La région de la SADC doit travailler à la mise au point d’un traité international sur les RGAE. L’élaboration du Traité International sur les Ressources Phytogénétiques pour l’Alimentation et l’Agriculture (TIRPAA) fut considérée comme une étape cruciale de la promotion d’une utilisation durable des ressources phytogénétiques. Un outil analogue, qui devrait naturellement être adapté aux spécificités des RGAE, pourrait jouer un rôle similaire; il rehausserait certainement l’importance des ressources zoogénétiques et renforcerait les droits des éleveurs.

Des «droits des éleveurs» doivent être instaurés. Les éleveurs ont très largement contribué à créer et développer les ressources zoogénétiques. Leur reconnaissance internationale par l’instauration de «droits des éleveurs» faisant le pendant aux «droits des agriculteurs» est considérée comme une incitation et une condition essentielles pour la conservation des ressources zoogénétiques.

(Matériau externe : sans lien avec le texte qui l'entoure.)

(* ===== verification/Heap.v ===== *)
(** * The C heap

    [malloc] and [free] as the C library specifies them: [malloc] returns NULL
    or a block that is not in use, [free] gives back a block in use; anything
    else is [Oob].  Blocks are numbered in the order of the calls, and which
    calls succeed is the parameter [Allocator] of the programs. *)

From stdpp Require Import gmap.
From S2P Require Import Prelude.

#[local] Open Scope Z_scope.
#[local] Set Warnings "-clear-no-such-hyp".

Class Allocator := grants : Z -> bool.

(** A C library that never runs out of memory. *)
Definition plenty : Allocator := fun _ => true.

Record heap := mkHeap {
  next_block : Z;
  live : gset Z
}.

Definition malloc {A : Allocator} (h : heap) : option Z * heap :=
  if grants (next_block h)
  then (Some (next_block h), mkHeap (next_block h + 1) ({[next_block h]} ∪ live h))
  else (None, mkHeap (next_block h + 1) (live h)).

Definition free (b : Z) (h : heap) : comp heap :=
  if bool_decide (b ∈ live h) then Ret (mkHeap (next_block h) (live h ∖ {[b]})) else Oob.

(** [realloc] on a block that is not NULL: the old block is given back when
    the new one was granted. *)
Definition realloc {A : Allocator} (b : Z) (h : heap) : comp (option Z * heap) :=
  if bool_decide (b ∈ live h) then
    match malloc h with
    | (Some b', h) => let! h := free b h in Ret (Some b', h)
    | (None, h) => Ret (None, h)
    end
  else Oob.

(** What a block holds that was not written yet: the byte at an offset. *)
Class Garbage := junk : Z -> Z -> Z.

Definition fresh {G : Garbage} (b n : Z) : list Z :=
  map (fun i => u8 (junk b (Z.of_nat i))) (seq 0 (Z.to_nat n)).

(** Calling [f] on every element of a list. *)
Definition for_each {A : Type} (f : A -> heap -> comp heap) : list A -> heap -> comp heap :=
  fix go l h :=
    match l with
    | [] => Ret h
    | x :: l => let! h := f x h in go l h
    end.

(** ** Ownership

    [acquires h bs h']: between [h] and [h'] exactly the blocks [bs] were
    allocated and not freed, each once. *)
Definition acquires (h : heap) (bs : list Z) (h' : heap) : Prop :=
  live h' = live h ∪ list_to_set bs /\ next_block h <= next_block h' /\ NoDup bs /\
  (forall b, b ∈ bs -> next_block h <= b < next_block h') /\ (forall b, b ∈ live h -> b < next_block h).

(** Block numbers in use were handed out. *)
Definition heap_ok (h : heap) : Prop := forall b, b ∈ live h -> b < next_block h.

Lemma acquires_nil h : heap_ok h -> acquires h [] h.
Proof. intros Hh. split; [set_solver|]. split; [lia|]. split; [constructor|]. split; [set_solver|done]. Qed.

Lemma acquires_ok h bs h' : acquires h bs h' -> heap_ok h'.
Proof.
  intros (E & Hn & _ & Hb & Hh) b. rewrite E, elem_of_union, elem_of_list_to_set. intros [H%Hh|H%Hb]; lia.
Qed.

Lemma acquires_ok_l h bs h' : acquires h bs h' -> heap_ok h.
Proof. by intros (_ & _ & _ & _ & Hh). Qed.

Lemma acquires_perm h bs bs' h' : bs ≡ₚ bs' -> acquires h bs h' -> acquires h bs' h'.
Proof.
  intros E (H1 & H2 & H3 & H4 & H5). split; [by rewrite H1, (list_to_set_perm_L _ _ E)|].
  split; [done|]. split; [by rewrite <- E|].  split; [|done]. intros b. rewrite <- E. apply H4.
Qed.

Lemma acquires_trans h bs h1 bs' h2 : acquires h bs h1 -> acquires h1 bs' h2 -> acquires h (bs ++ bs') h2.
Proof.
  intros (E1 & N1 & D1 & B1 & O1) (E2 & N2 & D2 & B2 & O2). split; [rewrite E2, E1; set_solver|]. split; [lia|].
  split; [|split; [|done]].
  - rewrite NoDup_app. split; [done|]. split; [|done]. intros b H1%B1 H2%B2. lia.
  - intros b [H%B1|H%B2]%elem_of_app; lia.
Qed.

Lemma malloc_acquires {A : Allocator} h : heap_ok h ->
  match malloc h with
  | (Some b, h') => acquires h [b] h'
  | (None, h') => acquires h [] h'
  end.
Proof.
  intros Hh. unfold malloc. destruct (grants _).
  - split; [cbn [live list_to_set]; set_solver|]. cbn [next_block]. split; [lia|]. split; [apply NoDup_singleton|].
    split; [|exact Hh]. intros b ->%list_elem_of_singleton. lia.
  - split; [set_solver|]. cbn [next_block]. split; [lia|]. split; [constructor|]. split; [|exact Hh]. set_solver.
Qed.

Lemma free_acquired h bs1 b bs2 h' : acquires h (bs1 ++ b :: bs2) h' ->
  yields (free b h') (acquires h (bs1 ++ bs2)).
Proof.
  intros (E & N & D & B & O). unfold free. rewrite bool_decide_true by (rewrite E; set_solver). apply yields_Ret.
  assert (b ∉ live h) as Hb by (intros H%O; specialize (B b ltac:(set_solver)); lia).
  rewrite NoDup_app, NoDup_cons in D. destruct D as (D1 & D2 & D3 & D4).
  split; [cbn [live]; rewrite E; set_solver|]. split; [done|]. split; [|split; [|done]].
  - rewrite NoDup_app. set_solver.
  - intros c Hc. apply B. set_solver.
Qed.

Lemma free_first h b bs h' : acquires h (b :: bs) h' -> yields (free b h') (acquires h bs).
Proof. apply (free_acquired h [] b bs). Qed.

Lemma malloc_more {A : Allocator} h bs h1 : acquires h bs h1 ->
  match malloc h1 with
  | (Some b, h2) => acquires h (b :: bs) h2
  | (None, h2) => acquires h bs h2 /\ exists n, grants n = false
  end.
Proof.
  intros H. pose proof (malloc_acquires h1 (acquires_ok _ _ _ H)) as Hm. unfold malloc in *.
  destruct (grants (next_block h1)) eqn:Eg.
  - eapply acquires_perm; [|by eapply acquires_trans]. by rewrite (Permutation_app_comm bs).
  - split; [|by exists (next_block h1)]. rewrite <- (app_nil_r bs). by eapply acquires_trans.
Qed.

Lemma realloc_first {A : Allocator} h b bs h1 : acquires h (b :: bs) h1 ->
  yields (realloc b h1) (fun r =>
    match r with
    | (Some b', h2) => acquires h (b' :: bs) h2
    | (None, h2) => acquires h (b :: bs) h2 /\ exists n, grants n = false
    end).
Proof.
  intros H. unfold realloc. rewrite bool_decide_true by (destruct H as [-> _]; set_solver).
  pose proof (malloc_more h (b :: bs) h1 H) as Hm. destruct (malloc h1) as [[b'|] h2]; [|by apply yields_Ret].
  eapply yields_bind; [by apply (free_acquired h [b'] b bs)|]. intros h3 H3. by apply yields_Ret.
Qed.

Lemma blen_fresh {G : Garbage} b n : 0 <= n -> blen (fresh b n) = n.
Proof. intros. unfold fresh, blen. rewrite length_map, length_seq. lia. Qed.

Lemma fresh_bytes {G : Garbage} b n : Forall is_byte (fresh b n).
Proof. apply Forall_map, Forall_true. intros i. unfold is_byte, u8. apply Z.mod_pos_bound. lia. Qed.

(** A loop that gives back the blocks of every element. *)
Lemma for_each_frees {A : Type} (blocks : A -> list Z) (f : A -> heap -> comp heap) h l : forall rest h',
  Forall (fun x => forall rest h', acquires h (blocks x ++ rest) h' -> yields (f x h') (acquires h rest)) l ->
  acquires h (flat_map blocks l ++ rest) h' -> yields (for_each f l h') (acquires h rest).
Proof.
  induction l as [|x l IH]; intros rest h' Hf H; cbn [flat_map app for_each] in *; [by apply yields_Ret|].
  apply Forall_cons in Hf as [Hx Hl]. rewrite <- app_assoc in H. eapply yields_bind; [by apply Hx|]. intros h1 H1. by apply IH.
Qed.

(ii) A l’adresse de la FAO, investie d’un mandat dans le domaine de la gestion durable des ressources génétiques pour l’alimentation et l’agriculture:

Attirer l’attention de la FAO sur l’importance de la gestion commune des ressources zoogénétiques (GCRZ). L’importance de la GCRZ pour sauvegarder les RGAE devrait être reconnue dans le cadre des négociations internationales portant sur la conservation des ressources génétiques pour l’alimentation et l’agriculture.

En ce qui concerne le point (2) (valorisation économique), les éléments retenus et les recommandations formulées sont les suivants:

La contribution fournie aux économies nationales par les ressources génétiques des animaux domestiques est sous-estimée.

Développement des marchés pour les RGAE: Il faudrait conduire des études de marché et développer ces marchés pour les races indigènes et leurs produits.

Paiements compensatoires: prévoir des paiements directs destinés au maintien des races locales ainsi que des gratifications récompensant le maintien de la diversité.

Incitations économiques indirectes: garantir l’accès à des crédits destinés au maintien des races locales.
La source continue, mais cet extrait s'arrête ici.